Monday, May 04, 2009

IPL Diary: Knight Riders OR the Nighty Riders

Boy has the Fake IPL player laid into these guys, and deservedly so. What an absolute bunch of jokers!!! Now, I am Bengali, hence by default I am Rider fan. But even the most hardcore fan would have admitted at the start of the IPL that this team is not particularly strong. C’mon, you can’t seriously expect the likes of Akash Chopra, Sanjay Bangar and Laxmi Ratan Shukla to perform in South African pitches. But boy oh boy have they exceeded all our worst nightmares.

1 match in 7!!! Even a local club in Kolkata would have won more than that. Mr. Captain looks like he shitting in pants every time he goes out to bat. And Gayle seems as if he simply does not care. And I am sorry to say that our dear Dada should really hang up his boots now. Then there is the future of fast bowling in Indian cricket – Ishant Sharma – he seems keener to bowl maiden overs outside the cricket field than inside. And the rest are a bunch of jokers enjoying a free holiday in South Africa. What a bunch o LOSERS!!!!

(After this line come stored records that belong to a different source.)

(** [for i := 0; i < 8; i++ { parts[i] = Sprintf("%02X%02X", ...) }] *)
Definition ipv6_part (address : list Z) (parts : list string) (i : nat)
    : panics (list string) :=
  hi ← index address (i * 2);
  lo ← index address (i * 2 + 1);
  store parts i (Go.fmt_02X hi +:+ Go.fmt_02X lo).

Definition inetAddressTypeName (v : Z) : string :=
  if v =? 0 then "unknown"
  else if v =? 1 then "ipv4"
  else if v =? 2 then "ipv6"
  else if v =? 3 then "ipv4v"
  else if v =? 4 then "ipv6v"
  else if v =? 16 then "dns"
  else Go.string_of_int v.

(** One iteration of the loop over [metric.Indexes]. *)
Definition decodeIndex (st : Decoding) (index : Index) : panics Decoding :=
  let name := Index_Labelname index in
  let ty := Index_Type index in
  if decide (ty = "Integer32") then
    '(subOid, indexOids) ← splitOid (indexOids st) 1;
    let labelOids := <[name := subOid]> (labelOids st) in
    o ← Runtime.index subOid 0;
    Ok {| labels := <[name := Go.fmt_d o]> (labels st);
          labelOids := labelOids; indexOids := indexOids |}
  else if decide (ty = "PhysAddress48") then
    '(subOid, indexOids) ← splitOid (indexOids st) 6;
    let labelOids := <[name := subOid]> (labelOids st) in
    parts ← make "" 6;
    parts ← store_each Go.fmt_02X subOid 0 parts;
    Ok {| labels := <[name := Go.Join parts ":"]> (labels st);
          labelOids := labelOids; indexOids := indexOids |}
  else if decide (ty = "OctetString") then
    '(subOid, indexOids) ← splitOid (indexOids st) 1;
    length ← Runtime.index subOid 0;
    '(content, indexOids) ← splitOid indexOids length;
    let labelOids := <[name := subOid ++ content]> (labelOids st) in
    parts ← make (Go.byte_of 0) length;
    parts ← store_each Go.byte_of content 0 parts;
    Ok {| labels := <[name := Go.string_of_bytes parts]> (labels st);
          labelOids := labelOids; indexOids := indexOids |}
  else if decide (ty = "InetAddress") then
    '(addressType, indexOids) ← splitOid (indexOids st) 1;
    '(octets, indexOids) ← splitOid indexOids 1;
    n ← Runtime.index octets 0;
    '(address, indexOids) ← splitOid indexOids n;
    let labelOids := <[name := addressType ++ octets]> (labelOids st) in
    let labelOids :=
      <[name := default [] (labelOids !! name) ++ address]> labelOids in
    t ← Runtime.index addressType 0;
    if t =? 1 then
      parts ← make "" 4;
      parts ← store_each Go.string_of_int address 0 parts;
      Ok {| labels := <[name := Go.Join parts "."]> (labels st);
            labelOids := labelOids; indexOids := indexOids |}
    else if t =? 2 then
      parts ← make "" 8;
      parts ← for_each (ipv6_part address) parts (seq 0 8);
      Ok {| labels := <[name := Go.Join parts ":"]> (labels st);
            labelOids := labelOids; indexOids := indexOids |}
    else
      Ok {| labels := labels st;
            labelOids := labelOids; indexOids := indexOids |}
  else if decide (ty = "IpAddress") then
    '(subOid, indexOids) ← splitOid (indexOids st) 4;
    let labelOids := <[name := subOid]> (labelOids st) in
    parts ← make "" 3;
    parts ← store_each Go.string_of_int subOid 0 parts;
    Ok {| labels := <[name := Go.Join parts "."]> (labels st);
          labelOids := labelOids; indexOids := indexOids |}
  else if decide (ty = "InetAddressType") then
    '(subOid, indexOids) ← splitOid (indexOids st) 1;
    let labelOids := <[name := subOid]> (labelOids st) in
    o ← Runtime.index subOid 0;
    Ok {| labels := <[name := inetAddressTypeName o]> (labels st);
          labelOids := labelOids; indexOids := indexOids |}
  else Ok st.

(** The target OID of a lookup: [oid = Sprintf("%s.%d", oid, o)] for every
    raw component [o] of every referenced label; a label that is not a key
    of [labelOids] reads as the nil slice. *)
Definition appendOid (oid : string) (o : Z) : string :=
  oid +:+ "." +:+ Go.fmt_d o.

Definition lookupOid (labelOids : gmap string (list Z)) (lookup : Lookup)
    : string :=
  foldl (λ oid label, foldl appendOid oid (default [] (labelOids !! label)))
    (Lookup_Oid lookup) (Lookup_Labels lookup).

(** One iteration of the loop over [metric.Lookups]. *)
Definition performLookup (oidToPdu : gmap string SnmpPDU)
    (labelOids : gmap string (list Z)) (labels : gmap string string)
    (lookup : Lookup) : panics (gmap string string) :=
  match oidToPdu !! lookupOid labelOids lookup with
  | Some pdu =>
      v ← pduValueAsString pdu;
      Ok (<[Lookup_Labelname lookup := v]> labels)
  | None => Ok labels
  end.

Definition indexesToLabels (indexOids : list Z) (metric : Metric)
    (oidToPdu : gmap string SnmpPDU) : panics (gmap string string) :=
  st ← for_each decodeIndex
         {| labels := ∅; labelOids := ∅; indexOids := indexOids |}
         (Metric_Indexes metric);
  for_each (performLookup oidToPdu (labelOids st)) (labels st)
    (Metric_Lookups metric).

(** ** Metric trie *)

#[warnings="-register-all"]
Inductive MetricNode := Node {
  metric : option Metric;
  children : gmap Z MetricNode;
}.

Definition emptyNode : MetricNode := {| metric := None; children := ∅ |}.

(** The inner loop of [buildMetricTree] followed by [head.metric = metric]:
    descend from [head] along the components, creating the missing
    children, and attach the metric to the node reached. *)
Fixpoint attachMetric (oidList : list Z) (m : Metric) (head : MetricNode)
    : MetricNode :=
  match oidList with
  | [] => {| metric := Some m; children := children head |}
  | o :: oidList' =>
      let child := default emptyNode (children head !! o) in
      {| metric := metric head;
         children := <[o := attachMetric oidList' m child]> (children head) |}
  end.

Definition buildMetricTree (metrics : list Metric) : MetricNode :=
  foldl (λ metricTree m, attachMetric (OidToList (Metric_Oid m)) m metricTree)
    emptyNode metrics.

And the blame starts right at the top, with the King Khan himself. Dude, this is sport, not a movie, wherein you can have a million retakes before you get your insane over-acting right. Now I used to think of SRK as a smart and sensible character. But I am happy to say he is proved me absolutely wrong. He is nothing but a bungling idiot, who is so hopelessly in love with himself that he seems to think that the forces of nature (and in this case IPL) will abide by his rules alone and hand him the IPL trophy because: “Hey, mein hoon Raj, naam to sunha hoga”. What a buffoon!!!! What a DILDO!!!

Controversies and more controversies!!! First, Kolkata is dropped from the name. For what possible ends, I fail to see. Next, the “innovative” 4-captain theory, which turned out to be a devious scheme hatched by Buchanan and co. to take Dada out of the captaincy, and eventually the team for sure. Mr. Buchanan, you are a damn cricket coach, not Peter Drucker. You could not even play the game yourself. So just stop pretending to be God with your little laptop. I am sure you’re just playing Minesweeper anyway.

I could go on and on about the gargantuan fuck-ups that SRK and his gang of pussies have done. But please, this team should just spare us the agony of watching them lose anymore and catch the first flight home.